§ Exercise aim
Count every line of these entries that holds the word "zeta", and reply with the number only.

[Saved data entries]
Lemma bpf_put_bytebuf_put d val vl en d' n :
  0 <= tc_curoff (tail_ctx d) ->
  bpf_put_bytebuf e st d val vl en = (d', Put n) ->
  value_put d d' (bpf_value d PT_BYTEBUF val vl en) n.
Proof.
  intros H0 H. unfold bpf_put_bytebuf in H. unfold bpf_value.
  destruct (vl =? 0). { simplify_eq. by split. }
  pose proof (u32_range vl) as Hu.
  destruct (if en then _ else _) as [d1 [len|c]] eqn:E1; [|done].
  rewrite if_ltb_min in H. set (n' := Z.min len PPM_MAX_ARG_SIZE) in H.
  assert (Hcap : n' = bpf_captured_len d val vl en /\ 0 <= n' /\
    (exists tmp, d1 = with_tmp (if curarg_already_on_frame d then d else d1) tmp) /\
    if curarg_already_on_frame d then True else exists v m, value_put d d1 v m).
  { unfold bpf_captured_len. cbv zeta. destruct en.
    - pose proof E1 as E1'. apply bpf_enforce_snaplen_safe in E1' as [_ Hb]; [|lia].
      specialize (Hb _ eq_refl). apply bpf_enforce_snaplen_put in E1 as (Hlen & [tmp Htmp] & Hv);
        [|lia..].
      split; [unfold n'; rewrite Hlen; done|]. split; [unfold n', PPM_MAX_ARG_SIZE; lia|].
      destruct (curarg_already_on_frame d) eqn:Ef; [by eauto|].
      split; [|eauto]. exists (tmp_scratch d1). by destruct d1.
    - simplify_eq. split; [done|]. split; [unfold n', PPM_MAX_ARG_SIZE; lia|]. split.
      + exists (tmp_scratch d1). destruct (curarg_already_on_frame d1), d1; done.
      + destruct (curarg_already_on_frame d1); [done|]. exists [], 0. by split. }
  destruct Hcap as (<- & Hn0 & [tmp Htmp] & Hv).
  assert (Hf : curarg_already_on_frame d1 = curarg_already_on_frame d).
  { destruct (curarg_already_on_frame d) eqn:Ef; [by rewrite Htmp|].
    destruct Hv as (v & m & Hv). by rewrite (vp_frame _ _ _ _ Hv). }
  rewrite Hf in H. destruct (curarg_already_on_frame d) eqn:Ef.
  - injection H as <- <-. rewrite Htmp. apply value_put_tmp, on_frame_put. done.
  - destruct Hv as (v & m & Hv). rewrite u16_arg in H by (unfold n'; lia).
    destruct (read_at_curoff _ _ _ _) as [d2 [k|c]] eqn:E2; [|done]. injection H as <- <-.
    apply read_at_curoff_put in E2 as (_ & _ & Hv2).
    + by eapply value_put_again.
    + by rewrite (vp_tail _ _ _ _ Hv).
    + rewrite scratch_half. unfold n', PPM_MAX_ARG_SIZE in *. lia.
Qed.

Lemma bpf_put_value_put d t val vl en d' n :
  0 <= tc_curoff (tail_ctx d) ->
  bpf_put_value e st d t val vl en = (d', Put n) ->
  value_put d d' (bpf_value d t val vl en) n.
Proof.
  intros H0 H.
  assert (Hs : forall w, (if curoff_full d then (d, PutErr PPM_FAILURE_BUFFER_FULL)
             else (put_at_curoff d (le_bytes w val), Put (Z.of_nat w))) = (d', Put n) ->
             value_put d d' (le_bytes w val) n).
  { intros w Hw. case_in Hw; [done|]. simplify_eq. rewrite <- (length_le_bytes w val) at 3.
    by apply put_value_put. }
  assert (Hb : (if negb (curarg_already_on_frame d) then (d, PutErr PPM_FAILURE_BUG)
             else (d, Put (u32 vl))) = (d', Put n) ->
             value_put d d' (mem_read (buf d) (tc_curoff (tail_ctx d)) (Z.to_nat (u32 vl))) n).
  { intros Hw. case_in Hw; [done|]. simplify_eq. apply on_frame_put.
    pose proof (u32_range vl). lia. }
  destruct t; cbn [bpf_put_value scalar_width] in H; try done;
    first [by apply Hs in H | by apply Hb in H | by apply bpf_put_string_put in H
          | by apply bpf_put_bytebuf_put in H].
Qed.

Lemma after_dyn_safe d dyn : scratch_safe d (after_dyn d dyn).
Proof.
  unfold after_dyn. case_if; [done|].
  assert (Hs : scratch_safe d (put_at_curoff d (le_bytes 1 (u8 dyn))))
    by (apply put_at_curoff_safe; by rewrite length_le_bytes).
  destruct Hs. by split.
Qed.

Lemma val_to_ring_unfold d val vl t dyn en :
  __bpf_val_to_ring e st d val vl t dyn en =
  if curoff_full d then (d, PPM_FAILURE_BUFFER_FULL)
  else
    let len_dyn := if u8 dyn =? dyn_none then 0 else 1 in
    let '(d, r) := bpf_put_value e st (after_dyn d dyn) t val vl en in
    match r with
    | PutErr c => (d, c)
    | Put len =>
        if PPM_MAX_ARG_SIZE <? u32 (len_dyn + len) then (d, PPM_FAILURE_BUFFER_FULL)
        else (bpf_commit_arg d len_dyn len, PPM_SUCCESS)
    end.
Proof.
  unfold __bpf_val_to_ring, after_dyn. cbv zeta.
  case_if; [done|]. by destruct (u8 dyn =? dyn_none).
Qed.

Lemma val_to_ring_safe d val vl t dyn en d' r :
  __bpf_val_to_ring e st d val vl t dyn en = (d', r) -> scratch_safe d d'.
Proof.
  rewrite val_to_ring_unfold. cbv zeta. case_if; [by intros; simplify_eq|].
  destruct (bpf_put_value _ _ _ _ _ _ _) as [d1 r1] eqn:E. intros H.
  apply bpf_put_value_safe in E. pose proof (after_dyn_safe d dyn) as Hd.
  assert (Hs : scratch_safe d d1) by by etrans.
  destruct r1; [|by simplify_eq]. case_in H; simplify_eq; [done|].
  destruct Hs as [Hb Ht]. split; simpl; [|done].
  etrans; [exact Hb|]. apply fixup_evt_arg_len_safe.
Qed.

(** The switch and the whole call keep the event's type and time. *)
Lemma bpf_put_value_tail d t val vl en d' r :
  bpf_put_value e st d t val vl en = (d', r) -> tail_ctx d' = tail_ctx d.
Proof.
  assert (Hr : forall d1 v n d2 r2, read_at_curoff e d1 v n = (d2, r2) -> tail_ctx d2 = tail_ctx d1).
  { intros d1 v n d2 r2 H. unfold read_at_curoff in H. case_in H; [by simplify_eq|].
    destruct (probe_read _ _ _). by simplify_eq. }
  assert (Hs : bpf_put_string e d val vl = (d', r) -> tail_ctx d' = tail_ctx d).
  { unfold bpf_put_string. intros H. case_in H; [|by simplify_eq]. case_in H; [by simplify_eq|].
    destruct (probe_read_str _ _ _). by simplify_eq. }
  assert (Hb : bpf_put_bytebuf e st d val vl en = (d', r) -> tail_ctx d' = tail_ctx d).
  { unfold bpf_put_bytebuf. intros H. case_in H; [by simplify_eq|].
    destruct (if en then _ else _) as [d1 r1] eqn:E1.
    assert (H1 : tail_ctx d1 = tail_ctx d).
    { destruct en; [|by simplify_eq]. unfold bpf_enforce_snaplen in E1. cbv zeta in E1.
      destruct (if curarg_already_on_frame d then _ else _) as [d2 r2] eqn:E2.
      assert (H2 : tail_ctx d2 = tail_ctx d) by (case_in E2; [by simplify_eq|by eapply Hr]).
      destruct r2; [|by simplify_eq].
      destruct (bpf_compute_snaplen _ _ _ _) as [d3 sl] eqn:E3. simplify_eq.
      by apply bpf_compute_snaplen_tmp in E3 as (tmp & -> & _). }
    destruct r1; [|by simplify_eq]. case_in H; [by simplify_eq|].
    destruct (read_at_curoff _ _ _ _) as [d2 r2] eqn:E2. apply Hr in E2.
    destruct r2; simplify_eq; congruence. }
  intros H. destruct t; cbn [bpf_put_value scalar_width] in H; auto;
    try (case_in H; by simplify_eq); by simplify_eq.
Qed.

Lemma val_to_ring_tail d val vl t dyn en d' r :
  __bpf_val_to_ring e st d val vl t dyn en = (d', r) ->
  tc_ts (tail_ctx d') = tc_ts (tail_ctx d) /\
  tc_evt_type (tail_ctx d') = tc_evt_type (tail_ctx d).
Proof.
  rewrite val_to_ring_unfold. cbv zeta. case_if; [by intros; simplify_eq|].
  destruct (bpf_put_value _ _ _ _ _ _ _) as [d1 r1] eqn:E. apply bpf_put_value_tail in E. intros H.
  assert (Hd : tc_ts (tail_ctx d1) = tc_ts (tail_ctx d) /\
               tc_evt_type (tail_ctx d1) = tc_evt_type (tail_ctx d))
    by (rewrite E; unfold after_dyn; case_if; done).
  destruct r1; [|by simplify_eq]. case_in H; by simplify_eq.
Qed.

(** What the type switch can refuse. *)
Definition needs_frame (t : ppm_param_type) : bool :=
  match t with PT_SOCKADDR | PT_SOCKTUPLE | PT_FDLIST => true | _ => false end.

§ Worked solution
5